**** RECORDS TO PROCESS

Lemma cancel_async_ok inv_k X p n : forall c w,
  cb_spec false inv_k -> inv X p c w -> stopping c = true -> in_run c = true ->
  (length (async_list c) <= n)%nat ->
  wp (cancel_async inv_k n p) (held p c w)
    (fun _ w' => exists c' w1, w' = held p c' w1 /\ turn X p c w w1 c' /\ async_list c' = []).
Proof.
  induction n as [|n IH]; intros c w Hspec Hi Hst Hr Hlen; cbn [cancel_async]; apply ewp_bind;
    eapply wp_pop_async; try done.
  { destruct (async_list c) eqn:El; [ | cbn in Hlen; lia]. apply ewp_ret. exists c, w.
    split_and!; [done | by apply turn_refl | done]. }
  destruct (async_list c) as [|a r] eqn:El.
  { apply ewp_ret. exists c, w. split_and!; [done | by apply turn_refl | done]. }
  intros Hx Hn [h Hh].
  assert (Hassoc : forall w0 Q, wp ((unlock p;; evb2_notify_cancel inv_k a;; lock p);; cancel_async inv_k n p) w0 Q ->
    wp (unlock p;; evb2_notify_cancel inv_k a;; lock p;; cancel_async inv_k n p) w0 Q).
  { intros w0 Q. apply wp_assoc3. }
  apply Hassoc. apply ewp_bind. eapply ewp_mono.
  { eapply cancel_queued; [done | done | done | done | done | done | done | rewrite El; by left]. }
  cbv beta. intros _ w1 (c1 & w1' & -> & T1 & Hsh). pose proof T1 as (Hi1 & Hev1 & _).
  rewrite (shorter_async _ _ _ _ _ _ Hi El) in Hsh. cbn in Hlen.
  eapply ewp_mono; [apply (IH c1); [done | done | by apply Hev1 | by rewrite (q_run _ _ _ _ Hev1) | lia] | ].
  intros _ w2 (c2 & w2' & -> & T2 & E2). exists c2, w2'. split_and!; [done | by eapply turn_trans | done].
Qed.

(* ---------------------------------------------------------------- *)
(** *** Teardown *)

(** Nothing of the loop is left. *)
Definition freed (w : world) : Prop :=
  ctx w = None /\ heap w = ∅ /\ kfds w = [] /\ interest w = ∅.

Lemma sublist_nil (l : list Z) : sublist l [] -> l = [].
Proof. apply sublist_nil_r. Qed.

********

_REQUIRED ACTION_. Exactly as given, repeat each line above.

_RESULT FOR THIS TASK_.
Lemma cancel_async_ok inv_k X p n : forall c w,
  cb_spec false inv_k -> inv X p c w -> stopping c = true -> in_run c = true ->
  (length (async_list c) <= n)%nat ->
  wp (cancel_async inv_k n p) (held p c w)
    (fun _ w' => exists c' w1, w' = held p c' w1 /\ turn X p c w w1 c' /\ async_list c' = []).
Proof.
  induction n as [|n IH]; intros c w Hspec Hi Hst Hr Hlen; cbn [cancel_async]; apply ewp_bind;
    eapply wp_pop_async; try done.
  { destruct (async_list c) eqn:El; [ | cbn in Hlen; lia]. apply ewp_ret. exists c, w.
    split_and!; [done | by apply turn_refl | done]. }
  destruct (async_list c) as [|a r] eqn:El.
  { apply ewp_ret. exists c, w. split_and!; [done | by apply turn_refl | done]. }
  intros Hx Hn [h Hh].
  assert (Hassoc : forall w0 Q, wp ((unlock p;; evb2_notify_cancel inv_k a;; lock p);; cancel_async inv_k n p) w0 Q ->
    wp (unlock p;; evb2_notify_cancel inv_k a;; lock p;; cancel_async inv_k n p) w0 Q).
  { intros w0 Q. apply wp_assoc3. }
  apply Hassoc. apply ewp_bind. eapply ewp_mono.
  { eapply cancel_queued; [done | done | done | done | done | done | done | rewrite El; by left]. }
  cbv beta. intros _ w1 (c1 & w1' & -> & T1 & Hsh). pose proof T1 as (Hi1 & Hev1 & _).
  rewrite (shorter_async _ _ _ _ _ _ Hi El) in Hsh. cbn in Hlen.
  eapply ewp_mono; [apply (IH c1); [done | done | by apply Hev1 | by rewrite (q_run _ _ _ _ Hev1) | lia] | ].
  intros _ w2 (c2 & w2' & -> & T2 & E2). exists c2, w2'. split_and!; [done | by eapply turn_trans | done].
Qed.

(* ---------------------------------------------------------------- *)
(** *** Teardown *)

(** Nothing of the loop is left. *)
Definition freed (w : world) : Prop :=
  ctx w = None /\ heap w = ∅ /\ kfds w = [] /\ interest w = ∅.

Lemma sublist_nil (l : list Z) : sublist l [] -> l = [].
Proof. apply sublist_nil_r. Qed.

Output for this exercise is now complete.